New book calls reinvention a waste of time

letters@govexec.com

Career civil servants would most likely have few qualms with one of the main premises of You Won--Now What?, a new book about government: Elected officials and political appointees, not bureaucrats, are the problem with American government. But they may not agree with the book's other central conclusion: that efforts to reinvent government operations are doomed to failure.

Public servants used to being bashed by politicians will no doubt enjoy seeing authors Taegan D. Goddard and Christopher Riback turn the tables and take elected officials to task for their lack of management expertise and tendency to pass the blame for wasteful government to bureaucrats.

"The real problem is that many newly elected and appointed officials have little relevant previous experience ... many new public officials have little interest in managing their agencies ... many of our public officials drift aimlessly and never complete what they promised. Some barely get started ... Full of frustration, these public officials then try to reinvent government ... What these new public officials really must reinvent is themselves," Goddard and Riback argue.

But Goddard and Riback also contend that the philosophy of government reinvention, under which thousands of federal employees have been laboring for five years, has been a big waste of time.

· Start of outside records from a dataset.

Lemma read_row_says l r : says l r -> safe_word r.1.1 -> safe_word r.1.2 -> safe_word r.2 -> read_row l = r.
Proof.
  destruct r as [[devno maj] min]. cbn [fst snd]. intros (b0 & b1 & b2 & b3 & Hb & Hn1 & Hn2 & ->) Hd Hmaj Hmin.
  rewrite !Forall_cons in Hb. destruct Hb as (H0 & H1 & H2 & H3 & _). unfold read_row.
  rewrite drop_blanks_app, first_word_app, drop_blanks_app, first_word_app, drop_blanks_app by done.
  rewrite reverse_app, <- (app_nil_r (reverse min)), drop_blanks_app, app_nil_r, reverse_involutive; [done|by apply forallb_reverse|].
  destruct Hmin as [Hn Hs]. split; [|by apply forallb_reverse]. intros E. apply Hn. rewrite <- (reverse_involutive min), E. done.
Qed.

Lemma rows_read ls d0 fs rows : safe_word d0 -> safe_word fs -> Forall row_ok rows -> Forall2 says ls ((d0, fs, B "0") :: rows) ->
  read_row <$> ls = (d0, fs, B "0") :: rows.
Proof.
  intros Hd Hf Hr Hl. assert (Forall (fun r : row => safe_word r.1.1 /\ safe_word r.1.2 /\ safe_word r.2) ((d0, fs, B "0") :: rows)) as Hs.
  { apply Forall_cons_2; [by split_and!|]. eapply Forall_impl; [exact Hr|]. intros [[d maj] min] (H1 & H2 & H3 & _). by split_and!. }
  induction Hl as [|l r ls rs Hsay _ IH]; [done|]. apply Forall_cons in Hs as [(H1 & H2 & H3) Hs]. rewrite fmap_cons. f_equal; [|by apply IH].
  by apply read_row_says.
Qed.


(** ** A console and two terminals *)

Definition sample_rows : list row :=
  [(B "0.0.0009", B "CONSOLE", B "1"); (B "0.0.0620", B "227", B "2"); (B "0.0.0621", B "227", B "3")].

Definition sample_inittab : list text := [B "id:3:initdefault:"; B "t2:2345:respawn:/sbin/mingetty 3270/tty0.0.0620"].

(** The driver's file: it lists the devices only when it was asked to. *)
Definition sample_proc (written : option text) : list text :=
  if bool_decide (written = Some (B "what=config")) then
    [B "0.0.0009 228 0"; B "0.0.0009 CONSOLE 1"; B "0.0.0620  227  2"; B "0.0.0621  227  3"]
  else [].

Definition sample_world (inittab : list text) : world := World {[INITTAB := inittab]} ∅ ∅ {[B "/etc"; B "/dev"]}.


End Config3270.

The authors attempt to debunk Reinventing Government, the 1992 book by David Osborne and Ted Gaebler, which served as the basis for many of the Clinton administration's reinvention efforts. Reinventing Government explained how public administrators could adapt private sector management techniques to run government agencies. The 1992 tome also argued that government's systems, not the people who work in them, are the problem.

Goddard and Riback say reinvention is just another in a long line of management fads, doomed to fail because it doesn't address the real problem with government, which is, the authors contend, incompetent government officials.

"Public sector management fads--from reinventing to reengineering to downsizing--are not merely unhelpful; they hurt government," the book says. "Each time some poor public official holds up one of these plans as the magic tonic to save government, people believe. And each time they're disappointed."